[Dataset entries]

--- START ---

(* ===== verification/MemfhTree.v ===== *)
(** The shape of the page index of src/memfh_idx.c, as an invariant: leaves in a
    chain of adjacent key ranges, branch pages as separators and children.  A
    branch that splits is linked from its old page, so separators of different
    pages overlap; what holds is that a child after separator [k] leads every key
    from [k] on to the leaf that owns it.  MemfhInv.v shows that the code keeps
    this shape. *)

From stdpp Require Import prelude gmap strings sorting.
From S2P Require Import Prelude MemfhIdx.

(** ** Positions among separators *)

Abbreviation lge a b := (lex_cmp a b ≠ Lt).

(** The first separator greater than [κ]. *)
Fixpoint pick_ix (κ : bytes) (ks : list bytes) : nat :=
  match ks with
  | [] => 0
  | k :: ks' => match lex_cmp κ k with Lt => 0 | _ => S (pick_ix κ ks') end
  end.

Lemma pick_ix_spec κ ks j :
  pick_ix κ ks = j ↔
  (j ≤ length ks)%nat ∧ (∀ a k, (a < j)%nat → ks !! a = Some k → lge κ k) ∧
  (∀ k, ks !! j = Some k → lex_lt κ k).
Proof.
  revert j. induction ks as [|k ks IH]; intros j; simpl.
  - split; [intros <-; naive_solver lia|]. intros (? & _); lia.
  - assert (lex_cmp κ k = Lt ∨ lge κ k) as [E|E] by (destruct (lex_cmp κ k); naive_solver).
    + rewrite E. split.
      * intros <-. split_and!; [lia|lia|]. by intros k' [= <-].
      * intros (_ & H & _). destruct j; [done|]. by destruct (H 0%nat k ltac:(lia) eq_refl).
    + transitivity (S (pick_ix κ ks) = j); [by destruct (lex_cmp κ k)|].
      destruct j as [|j].
      * split; [done|]. intros (_ & _ & H). by destruct (E (H k eq_refl)).
      * transitivity (pick_ix κ ks = j); [split; congruence|]. rewrite IH. split.
        -- intros (? & H1 & H2). split_and!; [lia| |done].
           intros [|a] k' ? Hk; simpl in Hk; [congruence|]. apply (H1 a); [lia|done].
        -- intros (? & H1 & H2). split_and!; [lia| |done].
           intros a k' ? Hk. apply (H1 (S a)); [lia|done].
Qed.

Lemma pick_ix_le κ ks : (pick_ix κ ks ≤ length ks)%nat.
Proof. by destruct (proj1 (pick_ix_spec κ ks _) eq_refl). Qed.

Lemma pick_ix_before κ ks a k :
  (a < pick_ix κ ks)%nat → ks !! a = Some k → lge κ k.
Proof. destruct (proj1 (pick_ix_spec κ ks _) eq_refl) as (_ & H & _). eauto. Qed.

Lemma pick_ix_at κ ks k : ks !! pick_ix κ ks = Some k → lex_lt κ k.
Proof. destruct (proj1 (pick_ix_spec κ ks _) eq_refl) as (_ & _ & H). eauto. Qed.

(** ** Leaves *)

(** A leaf of the chain: its page, the bounds of the keys it owns (no lower
    bound for the first leaf, no upper bound for the last) and its items. *)
Record leaf := mk_leaf {
  l_ptr : ptr;
  l_lo : option bytes;
  l_hi : option bytes;
  l_items : list slot;
}.

Definition ge_lo (κ : bytes) (lo : option bytes) : Prop :=
  match lo with Some k => lge κ k | None => True end.
Definition lt_hi (κ : bytes) (hi : option bytes) : Prop :=
  match hi with Some k => lex_lt κ k | None => True end.
Definition owns (l : leaf) (κ : bytes) : Prop := ge_lo κ (l_lo l) ∧ lt_hi κ (l_hi l).

(** Keys of a list of items in strictly increasing order. *)
Definition keys_sorted (its : list slot) : Prop := StronglySorted lex_lt (fst <$> its).

Record leaf_ok (kl : nat) (l : leaf) : Prop := {
  lf_sorted : keys_sorted (l_items l);
  lf_len : Forall (λ s, length (fst s) = kl) (l_items l);
  lf_own : Forall (λ s, owns l (fst s)) (l_items l);
}.

(** Adjacent leaves share a bound; [lo] is the lower bound of the first. *)
Fixpoint linked (lo : option bytes) (ch : list leaf) : Prop :=
  match ch with
  | [] => False
  | l :: ch' =>
      l_lo l = lo ∧
      match ch' with
      | [] => l_hi l = None
      | _ => ∃ k, l_hi l = Some k ∧ (match lo with Some k0 => lex_lt k0 k | None => True end)
                  ∧ linked (Some k) ch'
      end
  end.

(** ** Branches *)

(** A branch page: separators and children, one child more than separators. *)
Abbreviation branch := (list bytes * list ptr)%type.

Section tree.
  Context (T : gmap ptr branch) (ch : list leaf).

(** The path a key takes from a page: the pages and positions down to its leaf. *)
Inductive route (κ : bytes) : ptr → list (ptr * nat) → leaf → Prop :=
  | route_leaf l : l ∈ ch → owns l κ → route κ (l_ptr l) [] l
  | route_branch p ks cs x π l :
      T !! p = Some (ks, cs) → cs !! pick_ix κ ks = Some x → route κ x π l →
      route κ p ((p, pick_ix κ ks) :: π) l.

(** [x] leads [κ] to the leaf that owns it. *)
Definition leads (x : ptr) (κ : bytes) : Prop := ∃ π l, route κ x π l.

Definition is_leaf (x : ptr) : Prop := ∃ l, l ∈ ch ∧ l_ptr l = x.

(** The leaf at the left end below a page. *)
Inductive leftmost : ptr → list ptr → leaf → Prop :=
  | leftmost_leaf l : l ∈ ch → leftmost (l_ptr l) [] l
  | leftmost_branch p ks cs x π l :
      T !! p = Some (ks, cs) → cs !! 0%nat = Some x → leftmost x π l →
      leftmost p (p :: π) l.

(** One branch page [p]; [later] holds of the branches its children may be. *)
Record branch_ok (kl : nat) (later : ptr → Prop) (ks : list bytes) (cs : list ptr) : Prop := {
  br_len : length cs = S (length ks);
  br_pos : (0 < length ks)%nat;
  br_klen : Forall (λ k, length k = kl) ks;
  br_nodup : NoDup cs;
  br_kids : ∀ x, x ∈ cs → is_leaf x ∨ later x;
  br_hi : ∀ j l, l ∈ ch → cs !! j = Some (l_ptr l) → l_hi l = ks !! j;
  br_lo : ∀ j l k, l ∈ ch → cs !! S j = Some (l_ptr l) → ks !! j = Some k → l_lo l = Some k;
  br_suffix : ∀ j x k κ, cs !! S j = Some x → ¬ is_leaf x → ks !! j = Some k →
    lge κ k → leads x κ;
  br_scan : ∀ j l x, l ∈ ch → cs !! j = Some (l_ptr l) → cs !! S j = Some x →
    ∃ π l', leftmost x π l' ∧ l_lo l' = l_hi l;
}.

--- END ---

• PROBLEM TO WORK ON:
From the data above, count the lines where "first" occurs and give that figure and nothing else.

• RESPONSE TO THIS TASK:
3